Но в своих философских размышлениях о подлинной сущности любви Пришвин идет еще дальше, приходя к выводу о том, что следующая ступень совершенствования человека в делах любви – соединение со всем миром через родственное внимание любящих природу людей, которых художник именует «берендеями». Таков задуманный писателем в «Кащеевой цепи» путь подлинно человеческого развития: «удовлетворение половое: самка; удовлетворение социальное: жена; удовлетворение духовное (у берендеев): жена становится матерью, и человек через это вступает в родство со всем миром» [10, c. 461].

 

ЛИТЕРАТУРА

 

  1. Гегель Г.В.Ф. Лекции по эстетике. Книга вторая // Соч.: В 14 т. М.: Социально-экономическое издательство, 1940. Т. 13. 411 с.
  2. Платон. Пир // Собр. соч.: В 4 т. М.: Мысль, 1993. Т. 2. С. 81–134.
  3. Пришвин М.М. Кащеева цепь // Собр. соч.: В 8 т. М.: Художественная литература, 1982. Т. 2. С. 5–482.
  4. Пришвин М.М. Глаза земли // Собр. соч.: В 8 т. М.: Художественная литература, 1984. Т. 7. С. 86–458.
  5. Пришвин М.М. Ранний дневник. 1905–1913. СПб.: Росток, 2007. 800 с.
  6. Пришвин М.М. Дневники. 1914–1917. М.: Московский рабочий, 1991. 432 с.
  7. Пришвин М.М. Дневники. 1918–1919. М.: Московский рабочий, 1994. 383 с.
  8. Пришвин М.М. Дневники. 1920–1922. М.: Московский рабочий, 1995. 334 с.
  9. Пришвин М.М. Дневники. 1923–1925. М.: Русская книга, 1999. 416 с.
  10. Пришвин М.М. Дневники. 1926–1927. М.: Русская книга, 2003. 592 с.
  11. Пришвин М.М. Дневники. 1940–1941. М.: Российская политическая энциклопедия (РОССПЭН), 2012. 880 с.
  12. Пришвин М.М. Дневники. 1944–1945. М.: Новый Хронограф, 2013. 944 с.
  13. Пружинина А.А., Пружинин Б.И. Из истории отечественного психоанализа // Вопросы философии. 1991. № 7. С. 87–108.
  14. Фрейд З. Психопатология обыденной жизни // Фрейд З. Психология бессознательного: Сб. произведений / Сост., науч. ред., авт. вступ. ст. М.Г. Ярошевский. М.: Просвещение, 1990. С. 202–309.
  15. Фрейд З. О психоанализе // Фрейд З. Я и Оно: Сочинения. М.: Изд-во «Эксмо»; Харьков: Изд-во «Фолио», 2004. С. 311-362.
  16. Фрейд З. Толкование сновидений // Собр. соч.: В 10 т. М.: ООО «Фирма СТД», 2005. Т. 2. 681 с.
  17. Фрейд З. Три очерка по теории сексуальности // Собр. соч.: В 10 т. Сексуальная жизнь. М.: ООО «Фирма СТД», М., 2006. Т. 5. С. 37–145.
  18. Фрейд З. Анализ фобии одного пятилетнего мальчика [«Маленький Ганс»] // Собр. соч.: В 10 т. Два детских невроза. М.: ООО «Фирма СТД», М., 2006. Т. 8. С. 9–123.

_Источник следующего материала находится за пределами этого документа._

(** * AnyScope: frame analysis and scope rendering (scopes.js, app.js)

    A shallow embedding of the [VideoScopes] class of [scopes.js] and of the
    parts of [app.js] that drive it, together with the properties stated
    about them in the specification.

    Conventions of the embedding.
    - A JavaScript Number that can carry a fraction is a primitive [float]:
      IEEE 754 binary64 with round-to-nearest-even, which is the arithmetic
      of JavaScript.  Decimal literals are parsed to the nearest double, as
      the JavaScript parser does.
    - A Number that only ever holds an integer (a dimension, an index, a
      counter) is a [nat] or a [Z].  Doubles are exact on integers below
      2^53, and an [ImageData] has fewer than 2^53 pixels.
    - [data[i]] past the end of a typed array is [undefined]: [None].
    - A JavaScript [Array] holds fewer than 2^32 elements: [new Array(n)]
      with [n] at 2^32 or above, and a [push] that would pass that length,
      throw a RangeError.  The lists that stand for arrays have no such
      limit, so they model the arrays of images whose width and column
      lengths stay below it; a statement about declared dimensions that no
      image has carries the limit as a hypothesis.
    - A method that can throw returns a [completion]. *)

From Stdlib Require Import ZArith Lia Bool Floats Uint63.
From Stdlib Require Import Reals Lra.
From Stdlib.Strings Require Import Byte.
From stdpp Require Import base tactics option list numbers.

Set Warnings "-inexact-float".
#[local] Open Scope Z_scope.

(** * The program *)

(** ** Completions: normal return or a thrown exception *)

Inductive js_error := TypeError | RangeError.

Inductive completion (A : Type) :=
  | Normal (a : A)
  | Throw (e : js_error).
Arguments Normal {A} a.
Arguments Throw {A} e.

Definition bind {A B} (c : completion A) (k : A → completion B) : completion B :=
  match c with
  | Normal a => k a
  | Throw e => Throw e
  end.

Notation "'do' x <- c ; k" := (bind c (fun x => k))
  (at level 10, x name, c at level 100, k at level 200).

(** [for (let i = from; i < from + count; i++) s = body(i, s)] *)
Fixpoint for_loop {St : Type} (from count : nat)
    (body : nat → St → completion St) (s : St) : completion St :=
  match count with
  | O => Normal s
  | S count' => do s' <- body from s; for_loop (S from) count' body s'
  end.

(** ** JavaScript numbers *)

Module JS.

(** The value of [Math.floor] or [Math.round]: an integer, or one of the
    three non-finite Numbers.  The sign of a zero result is dropped: no
    consumer in this program can see it. *)
Inductive integral :=
  | Int (z : Z)
  | NaN
  | PosInf
  | NegInf.

(** floor of [(-1)^s * m * 2^e] *)
Definition floor_finite (s : bool) (m : positive) (e : Z) : Z :=
  Z.shiftl (cond_Zopp s (Zpos m)) e.

(** floor of [(-1)^s * m * 2^e + 1/2] *)
Definition round_finite (s : bool) (m : positive) (e : Z) : Z :=
  if 0 <=? e then Z.shiftl (cond_Zopp s (Zpos m)) e
  else (2 * cond_Zopp s (Zpos m) + 2 ^ (- e)) / 2 ^ (1 - e).

Definition Math_floor (x : float) : integral :=
  match Prim2SF x with
  | S754_nan => NaN
  | S754_infinity s => if s then NegInf else PosInf
  | S754_zero _ => Int 0
  | S754_finite s m e => Int (floor_finite s m e)
  end.

(** [Math.round]: the nearest integer, a tie going towards +infinity *)
Definition Math_round (x : float) : integral :=
  match Prim2SF x with
  | S754_nan => NaN
  | S754_infinity s => if s then NegInf else PosInf
  | S754_zero _ => Int 0
  | S754_finite s m e => Int (round_finite s m e)
  end.

(** [Math.min(a, b)] *)
Definition Math_min (a b : float) : float :=
  if (PrimFloat.is_nan a || PrimFloat.is_nan b)%bool then PrimFloat.nan
  else if (a <? b)%float then a
  else if (b <? a)%float then b
  else if PrimFloat.get_sign a then a else b.

(** An integer-valued Number as a double: exact for a magnitude below
    2^53, correctly rounded below 2^63.  Every integer this program turns
    into a double is a channel value, a counter, an index or a dimension. *)
Definition number (z : Z) : float :=
  if z <? 0 then (- PrimFloat.of_uint63 (Uint63.of_Z (- z)))%float
  else PrimFloat.of_uint63 (Uint63.of_Z z).

(** The double an [integral] stands for *)
Definition to_float (a : integral) : float :=
  match a with
  | Int z => number z
  | NaN => PrimFloat.nan
  | PosInf => PrimFloat.infinity
  | NegInf => PrimFloat.neg_infinity
  end.

(** Storing into a [Uint8ClampedArray]: clamp to [[0, 255]], NaN becomes 0 *)
Definition to_uint8_clamped (a : integral) : Z :=
  match a with
  | Int z => Z.max 0 (Z.min 255 z)
  | NaN => 0
  | PosInf => 255
  | NegInf => 0
  end.

(** [ToNumber] of an element read from a [Uint8ClampedArray] *)
Definition to_number (c : option byte) : float :=
  match c with
  | Some v => number (Z.of_N (Byte.to_N v))
  | None => PrimFloat.nan
  end.

(** The array index a property key denotes, if any.  An integer in
    [0, 2^32 - 2] is an index; every other Number, and [undefined], names
    an ordinary property. *)
Definition index_of_integral (k : integral) : option nat :=
  match k with
  | Int z => if ((0 <=? z) && (z <? 2 ^ 32 - 1))%bool then Some (Z.to_nat z) else None
  | _ => None
  end.

Definition index_of_channel (c : option byte) : option nat :=
  match c with
  | Some v => Some (N.to_nat (Byte.to_N v))
  | None => None
  end.

(** Comparisons of an [integral] with an integer; all false on [NaN]. *)
Definition ge (a : integral) (n : Z) : bool :=
  match a with
  | Int z => n <=? z
  | PosInf => true
  | _ => false
  end.

Definition lt (a : integral) (n : Z) : bool :=
  match a with
  | Int z => z <? n
  | NegInf => true
  | _ => false
  end.

(** [a + d] for a small integer [d].  On an integer of magnitude 2^53 or
    more the double sum may differ from the exact one; such a value is far
    outside every range this program compares it with. *)
Definition plus (a : integral) (d : Z) : integral :=
  match a with
  | Int z => Int (z + d)
  | other => other
  end.

End JS.

(** ** Arrays of the analyzer *)

(** An element of a JavaScript [Array] of counters.  [new Array(256).fill(0)]
    holds [Count 0] everywhere; writing past the end leaves holes. *)
Inductive slot :=
  | Count (n : nat)
  | NotANumber
  | Hole.

(** [s++] stored back *)
Definition incr_slot (s : slot) : slot :=
  match s with
  | Count n => Count (S n)
  | NotANumber | Hole => NotANumber
  end.

(** [a[k]++] on an [Array].  A key that is no index creates an ordinary
    property and leaves the elements alone; an index past the end extends
    the array and stores [undefined + 1], which is NaN. *)
Definition incr_at (k : option nat) (a : list slot) : list slot :=
  match k with
  | None => a
  | Some i =>
      if (i <? length a)%nat then alter incr_slot i a
      else a ++ replicate (i - length a) Hole ++ [NotANumber]
  end.

(** [cols[x].push(v)].  [cols[x]] is [undefined] when [x] is out of range,
    and calling [push] on it throws. *)
Definition push_at {A} (x : nat) (v : A) (cols : list (list A)) : completion (list (list A)) :=
  match cols !! x with
  | Some _ => Normal (alter (fun c => c ++ [v]) x cols)
  | None => Throw TypeError
  end.

(** [new Array(n).fill(null).map(() => [])], for a length [n] below 2^32 *)
Definition empty_columns {A} (n : nat) : list (list A) := replicate n [].

(** ** The datasets derived from a frame *)

Abbreviation channel := (option byte).

Record color_point := ColorPoint {
  cb : float;
  cr : float;
  point_r : channel;
  point_g : channel;
  point_b : channel
}.

Record rgb_columns := RgbColumns {
  columns_r : list (list channel);
  columns_g : list (list channel);
  columns_b : list (list channel)
}.

Record histogram_data := Histogram {
  hist_r : list slot;
  hist_g : list slot;
  hist_b : list slot;
  hist_lum : list slot
}.

Record scope_data := ScopeData {
  luminance : list (list JS.integral);
  rgbColumns : rgb_columns;
  colorPoints : list color_point;
  histogram : histogram_data
}.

[1] Эту дату можно определить по контексту событий. Пришвин рассказывает, что незадолго до открытия в себе писательского таланта, избавившего его от фобии страха оставаться наедине с собой, он случайно попадает к спасителю-невропатологу, оказавшемуся оптиком, а о том, что этот визит был в 1903 году мы уже знаем [См.: 3, c. 470-471].